WHAT THE EXERCISE ASKS :: Print nothing except the lines of the listing below from the line with "Conventions of the embedding." to the line with "arithmetic step rounds", each exactly as written, both ends included.

Start of PROVIDED MATERIAL

Lemma positions_NoDup s m : ∀ k, NoDup (positions s k m).
Proof.
  induction m as [|x m IH]; intros k; simpl; [constructor|]. destruct (decide (x = s)); [|apply IH]. constructor; [|apply IH].
  rewrite elem_of_positions. intros (i & E & _). lia.
Qed.

(** ** The topology *)

Notation zok := (om_ok Z.ltb (λ _ : Z, True)).

Lemma vnodes_of_put s vid t s' : zok t → vnodes_of s' (put_vnode s vid t) = if decide (s = s') then vnodes_of s' t ++ [vid] else vnodes_of s' t.
Proof. intros Ht. unfold vnodes_of, put_vnode. rewrite om_get_updateZ by done. by destruct (decide (s = s')) as [->|]. Qed.

Lemma put_vnode_ok s vid t : zok t → zok (put_vnode s vid t).
Proof. apply om_update_okZ. Qed.

Lemma topology_fold m : ∀ k t, zok t → Z.of_nat (k + length m) < 2 ^ 16 →
  let t' := fold_left (λ t (e : nat * Z), put_vnode e.2 (Z.of_nat e.1 `mod` 2 ^ 16) t) (imap (λ i x, ((k + i)%nat, x)) m) t in
  zok t' ∧ (∀ s, vnodes_of s t' = vnodes_of s t ++ positions s k m) ∧
  ((∀ s, om_get Z.ltb s t ≠ Some []) → ∀ s, om_get Z.ltb s t' ≠ Some []).
Proof.
  induction m as [|x m IH]; intros k t Ht Hk; cbn [imap fold_left positions].
  { split_and!; [done|intros s; by rewrite app_nil_r|done]. }
  cbn [length] in Hk. assert (imap ((λ i x0, ((k + i)%nat, x0)) ∘ S) m = imap (λ i x0, ((S k + i)%nat, x0)) m) as ->.
  { apply imap_ext. intros i y _. simpl. f_equal. lia. }
  cbn [fst snd]. rewrite (Z.mod_small (Z.of_nat (k + 0))) by lia.
  destruct (IH (S k) (put_vnode x (Z.of_nat (k + 0)) t)) as (H1 & H2 & H3); [by apply put_vnode_ok|lia|]. split_and!; [done| |].
  - intros s. rewrite H2, vnodes_of_put by done. rewrite Nat.add_0_r. destruct (decide (x = s)); [by rewrite <- app_assoc|done].
  - intros Hne s. apply H3. intros s'. unfold put_vnode. rewrite om_get_updateZ by done. destruct (decide (x = s')); [|apply Hne].
    intros [= E]. by destruct (default [] _).
Qed.

Lemma topology_ok m : Z.of_nat (length m) < 2 ^ 16 →
  zok (topology_of m) ∧ (∀ s, vnodes_of s (topology_of m) = positions s 0 m) ∧ ∀ s, om_get Z.ltb s (topology_of m) ≠ Some [].
Proof.
  intros Hm. destruct (topology_fold m 0 [] (om_nil_ok _ _) Hm) as (H1 & H2 & H3). split_and!; [done|done|]. by apply H3.
Qed.

Lemma topology_elem m s l : Z.of_nat (length m) < 2 ^ 16 → (s, l) ∈ topology_of m → l = positions s 0 m ∧ s ∈ m.
Proof.
  intros Hm Hin. destruct (topology_ok m Hm) as (Hok & Hv & Hne). apply om_elemZ in Hin; [|done].
  assert (l = positions s 0 m) as -> by (rewrite <- Hv; unfold vnodes_of; by rewrite Hin). split; [done|].
  destruct (decide (s ∈ m)) as [|Hn]; [done|]. exfalso. apply (Hne s). rewrite Hin. f_equal. apply length_zero_iff_nil.
  rewrite length_positions. by apply count_zero.
Qed.
(** [st.slider(label, min_value, max_value, value=(min_value, max_value))]:
    Streamlit refuses to draw a slider whose [min_value] is not below its
    [max_value] and raises one of its API errors (named
    [StreamlitInvalidMinMaxError] in current releases), embedded here as
    [StreamlitAPIException]; otherwise the call returns the slider's pair. *)
Definition st_slider (min_value max_value : Z) (chosen : option (Z * Z))
  : result (Z * Z) :=
  if min_value <? max_value then Ok (slider min_value max_value chosen)
  else Raise (StreamlitAPIException "Slider min_value must be less than max_value").

(** Lines 46-50: the month control, with its literal default [1]. *)
Definition month_multiselect (df : DataFrame) (chosen : option (list (option Z)))
  : result (list (option Z)) :=
  multiselect cell_eqb (available_months df) [Some 1] chosen.

(** [month == k] for an integer literal [k]: false on NaN. *)
Definition month_is (month : option Z) (k : Z) : bool :=
  match month with
  | Some z => z =? k
  | None => false
  end.

(** Lines 53-61. *)
Definition max_day (selected_months : list (option Z)) : Z :=
  match selected_months with
  | [month] =>
      if existsb (month_is month) [4; 6; 9; 11] then 30
      else if month_is month 2 then 28
      else 31
  | _ => 31
  end.

(** ** Filter *)

(** [col >= k] and [col <= k] on one cell: false on NaN. *)
Definition cell_ge (v : option Z) (k : Z) : bool :=
  match v with
  | Some z => k <=? z
  | None => false
  end.

Definition cell_le (v : option Z) (k : Z) : bool :=
  match v with
  | Some z => z <=? k
  | None => false
  end.

(** [col.isin(values)] on one cell. *)
Definition isin (v : option Z) (values : list (option Z)) : bool :=
  existsb (cell_eqb v) values.

(** The boolean mask of lines 72-76, at one row. *)
Definition mask (year_range : Z * Z) (selected_months : list (option Z))
    (selected_day_range : Z * Z) (r : Row) : bool :=
  cell_ge (Year r) (fst year_range)
  && cell_le (Year r) (snd year_range)
  && isin (Month r) selected_months
  && cell_ge (Day r) (fst selected_day_range)
  && cell_le (Day r) (snd selected_day_range).

(** Lines 71-77: [df[mask]]. *)
Definition filtered_df (df : DataFrame) (year_range : Z * Z)
    (selected_months : list (option Z)) (selected_day_range : Z * Z) : DataFrame :=
  {| header := header df;
     rows := filter (mask year_range selected_months selected_day_range) (rows df) |}.

(** [df.empty]. *)
Definition empty (df : DataFrame) : bool :=
  match rows df with
  | [] => true
  | _ :: _ => false
  end.

(** ** Reductions over a measurement column

    Each skips NaN, as pandas does by default.  Sums are taken from left to
    right; numpy adds pairwise and [groupby] with a compensation term, which
    is the same number in exact arithmetic and can differ in the last bits in
    binary64. *)

Definition dropna (l : list F) : list F := filter (fun x => negb (fisna x)) l.

(** [Series.count()]. *)
Definition count (l : list F) : nat := List.length (dropna l).

(** [sum()] of a float64 column: zero on an empty column. *)
Definition sum (l : list F) : F := fold_left fadd (dropna l) (fofZ 0).



(** [mean()]: NaN when no value is left. *)
Definition mean (l : list F) : F :=
  match count l with
  | O => fnan
  | n => fdiv (sum l) (fofZ (Z.of_nat n))
  end.
(** * AquaSentry: the tank-health and fallback-prediction engine

    A shallow embedding of the deterministic core of the AquaSentry backend
    (backend/utils/json_loader.py, backend/services/tank_service.py,
    analytics_service.py, ai_prediction_service.py, gis_service.py,
    map_service.py, ai_service.py, ai_copilot_service.py, auth_service.py,
    vision_ai_service.py and the endpoints of backend/main.py that serve
    them), the properties of it stated by the specification, and further
    properties of the code.

    Conventions of the embedding.
    - A Python [dict] read with [d.get(k, default)] or [d[k]] is a record
      whose fields are [option]s: [None] is "key absent"; [d[k]] on an
      absent key raises [KeyError].
    - Sensor readings and coordinates are binary64 floats, as the
      repository's own models declare them (models/tank.py: [ph: float],
      [lat: float], ...); they are the kernel's primitive floats, so every
      arithmetic step rounds as the interpreter does.  Capacities, level
      percentages, day counts and intervals are Python ints, that is [Z].
      An int default such as [readings.get('turbidity', 0)] is the float of
      the same value: comparison and arithmetic do not tell them apart.
    - Code that can raise returns a [result]; the exception is kept.
    - [date.today()] and [datetime.now()] are arguments.
    - Strings are sequences of ASCII characters. *)

From Stdlib Require Import ZArith Uint63 Floats String Ascii List Lia Bool DecimalString.
From stdpp Require Import base option list strings gmap.

#[local] Set Warnings "-inexact-float".
#[local] Open Scope Z_scope.

(** ** The interpreter: exceptions *)

Inductive exn : Type :=
| KeyError (key : string)
| ValueError
| OverflowError
| ZeroDivisionError.

Inductive result (A : Type) : Type :=
| Return (a : A)
| Raise (e : exn).

Arguments Return {A} a.
Arguments Raise {A} e.

#[global] Instance result_ret : MRet result := @Return.

#[global] Instance result_bind : MBind result :=
  fun A B (f : A -> result B) (m : result A) =>
    match m with
    | Return a => f a
    | Raise e => Raise e
    end.

#[global] Instance result_fmap : FMap result :=
  fun A B (f : A -> B) (m : result A) =>
    match m with
    | Return a => Return (f a)
    | Raise e => Raise e
    end.

(** [d[k]]: the value under a key, or [KeyError]. *)
Definition subscript {A : Type} (key : string) (field : option A) : result A :=
  match field with
  | Some a => Return a
  | None => Raise (KeyError key)
  end.

(** [d.get(k, dflt)]. *)
Definition get {A : Type} (field : option A) (dflt : A) : A :=
  match field with
  | Some a => a
  | None => dflt
  end.

(** A loop or comprehension over [l] whose body [f] may raise: the values
    in order, or the first exception. *)
Fixpoint each {A B : Type} (f : A -> result B) (l : list A) : result (list B) :=
  match l with
  | [] => Return []
  | a :: l' => b ← f a; bs ← each f l'; mret (b :: bs)
  end.

(** [len(l)] and [sum(l)] over ints. *)
Definition len {A : Type} (l : list A) : Z := Z.of_nat (length l).

Definition sum_ints (l : list Z) : Z := fold_left Z.add l 0.

(** A test on every int of [start, start + fuel). *)
Fixpoint all_from (P : Z -> bool) (start : Z) (fuel : nat) : bool :=
  match fuel with
  | O => true
  | S fuel' => P start && all_from P (start + 1) fuel'
  end.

End of PROVIDED MATERIAL

ANSWER TO THIS EXERCISE ::
    Conventions of the embedding.
    - A Python [dict] read with [d.get(k, default)] or [d[k]] is a record
      whose fields are [option]s: [None] is "key absent"; [d[k]] on an
      absent key raises [KeyError].
    - Sensor readings and coordinates are binary64 floats, as the
      repository's own models declare them (models/tank.py: [ph: float],
      [lat: float], ...); they are the kernel's primitive floats, so every
      arithmetic step rounds as the interpreter does.  Capacities, level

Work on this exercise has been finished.